▶ [SUPPLIED ENTRIES]
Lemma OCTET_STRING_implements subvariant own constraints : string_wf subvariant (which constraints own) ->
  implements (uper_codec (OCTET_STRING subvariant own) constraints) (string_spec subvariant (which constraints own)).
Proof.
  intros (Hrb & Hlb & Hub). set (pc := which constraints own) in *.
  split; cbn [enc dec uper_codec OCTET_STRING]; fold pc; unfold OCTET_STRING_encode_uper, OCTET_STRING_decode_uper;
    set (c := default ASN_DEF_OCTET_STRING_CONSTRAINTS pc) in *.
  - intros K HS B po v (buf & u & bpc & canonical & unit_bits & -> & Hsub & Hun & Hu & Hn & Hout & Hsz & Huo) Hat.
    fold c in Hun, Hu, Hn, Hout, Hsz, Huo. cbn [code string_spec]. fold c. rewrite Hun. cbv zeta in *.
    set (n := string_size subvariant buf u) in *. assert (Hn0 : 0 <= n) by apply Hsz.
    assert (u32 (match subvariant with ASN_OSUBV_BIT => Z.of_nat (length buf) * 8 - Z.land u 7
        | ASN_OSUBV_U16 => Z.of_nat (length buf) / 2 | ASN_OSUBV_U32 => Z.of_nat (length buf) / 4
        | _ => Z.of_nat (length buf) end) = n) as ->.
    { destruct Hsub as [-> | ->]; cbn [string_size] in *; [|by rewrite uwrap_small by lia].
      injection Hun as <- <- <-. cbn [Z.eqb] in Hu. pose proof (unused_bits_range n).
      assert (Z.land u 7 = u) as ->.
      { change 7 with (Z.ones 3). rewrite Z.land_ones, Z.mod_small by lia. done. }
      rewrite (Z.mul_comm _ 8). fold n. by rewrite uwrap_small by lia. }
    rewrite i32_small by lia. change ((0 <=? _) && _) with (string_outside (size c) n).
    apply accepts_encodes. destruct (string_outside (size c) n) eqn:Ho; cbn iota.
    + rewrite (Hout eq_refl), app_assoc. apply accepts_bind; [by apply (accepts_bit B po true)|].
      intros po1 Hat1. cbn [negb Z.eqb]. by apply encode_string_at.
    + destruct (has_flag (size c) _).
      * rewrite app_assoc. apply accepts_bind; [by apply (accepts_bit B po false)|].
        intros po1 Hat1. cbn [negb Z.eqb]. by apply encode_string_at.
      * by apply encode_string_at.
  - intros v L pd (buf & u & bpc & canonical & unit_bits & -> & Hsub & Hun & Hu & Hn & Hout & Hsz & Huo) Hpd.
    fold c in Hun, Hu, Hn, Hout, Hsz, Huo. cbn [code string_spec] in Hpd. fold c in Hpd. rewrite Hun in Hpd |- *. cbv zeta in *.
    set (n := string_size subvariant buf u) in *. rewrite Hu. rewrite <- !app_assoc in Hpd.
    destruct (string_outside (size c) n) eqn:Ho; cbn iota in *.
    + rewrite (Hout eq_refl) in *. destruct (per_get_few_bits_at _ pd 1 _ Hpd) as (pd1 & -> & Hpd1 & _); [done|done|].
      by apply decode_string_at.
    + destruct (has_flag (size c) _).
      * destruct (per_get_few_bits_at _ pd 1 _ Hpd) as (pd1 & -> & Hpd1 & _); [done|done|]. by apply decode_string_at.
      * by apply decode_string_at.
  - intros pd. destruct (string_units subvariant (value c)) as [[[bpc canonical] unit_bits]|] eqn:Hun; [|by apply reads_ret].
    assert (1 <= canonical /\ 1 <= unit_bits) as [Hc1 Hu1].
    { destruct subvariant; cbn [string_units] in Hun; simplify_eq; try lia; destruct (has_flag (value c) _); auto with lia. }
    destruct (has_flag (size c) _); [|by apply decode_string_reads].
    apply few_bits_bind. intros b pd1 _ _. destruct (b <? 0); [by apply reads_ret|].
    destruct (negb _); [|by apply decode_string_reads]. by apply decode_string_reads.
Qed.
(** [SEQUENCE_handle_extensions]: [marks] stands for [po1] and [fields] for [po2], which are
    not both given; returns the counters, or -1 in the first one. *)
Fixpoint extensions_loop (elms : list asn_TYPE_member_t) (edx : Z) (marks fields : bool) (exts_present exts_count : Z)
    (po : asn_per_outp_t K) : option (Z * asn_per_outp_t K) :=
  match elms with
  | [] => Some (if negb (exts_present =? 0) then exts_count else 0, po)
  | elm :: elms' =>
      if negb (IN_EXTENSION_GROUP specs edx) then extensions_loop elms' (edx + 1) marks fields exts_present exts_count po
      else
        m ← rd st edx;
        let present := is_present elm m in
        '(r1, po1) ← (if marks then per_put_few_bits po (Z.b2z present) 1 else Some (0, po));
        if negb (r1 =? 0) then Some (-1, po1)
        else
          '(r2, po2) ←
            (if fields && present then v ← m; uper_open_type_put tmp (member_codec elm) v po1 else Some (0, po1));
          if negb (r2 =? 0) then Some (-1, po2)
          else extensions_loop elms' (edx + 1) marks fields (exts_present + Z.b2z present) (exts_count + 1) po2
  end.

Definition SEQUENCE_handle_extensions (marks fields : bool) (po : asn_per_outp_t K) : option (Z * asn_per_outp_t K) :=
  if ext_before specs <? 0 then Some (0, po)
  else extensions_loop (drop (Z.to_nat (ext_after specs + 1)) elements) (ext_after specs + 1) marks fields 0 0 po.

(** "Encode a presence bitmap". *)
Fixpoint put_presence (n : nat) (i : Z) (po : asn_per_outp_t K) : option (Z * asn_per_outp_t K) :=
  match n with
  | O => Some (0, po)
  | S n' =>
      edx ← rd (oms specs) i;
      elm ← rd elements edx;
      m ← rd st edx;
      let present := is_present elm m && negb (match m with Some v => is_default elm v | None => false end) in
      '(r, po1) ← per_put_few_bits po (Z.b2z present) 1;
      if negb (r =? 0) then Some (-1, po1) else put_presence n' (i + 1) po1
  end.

▶ [TASK ITEM] The response must hold only the lines above from the line with "Some (0, po));" through the line with "elm ← rd elements edx;", each copied exactly, both ends kept.

▶ [ANSWER AREA]
        '(r1, po1) ← (if marks then per_put_few_bits po (Z.b2z present) 1 else Some (0, po));
        if negb (r1 =? 0) then Some (-1, po1)
        else
          '(r2, po2) ←
            (if fields && present then v ← m; uper_open_type_put tmp (member_codec elm) v po1 else Some (0, po1));
          if negb (r2 =? 0) then Some (-1, po2)
          else extensions_loop elms' (edx + 1) marks fields (exts_present + Z.b2z present) (exts_count + 1) po2
  end.

Definition SEQUENCE_handle_extensions (marks fields : bool) (po : asn_per_outp_t K) : option (Z * asn_per_outp_t K) :=
  if ext_before specs <? 0 then Some (0, po)
  else extensions_loop (drop (Z.to_nat (ext_after specs + 1)) elements) (ext_after specs + 1) marks fields 0 0 po.

(** "Encode a presence bitmap". *)
Fixpoint put_presence (n : nat) (i : Z) (po : asn_per_outp_t K) : option (Z * asn_per_outp_t K) :=
  match n with
  | O => Some (0, po)
  | S n' =>
      edx ← rd (oms specs) i;
      elm ← rd elements edx;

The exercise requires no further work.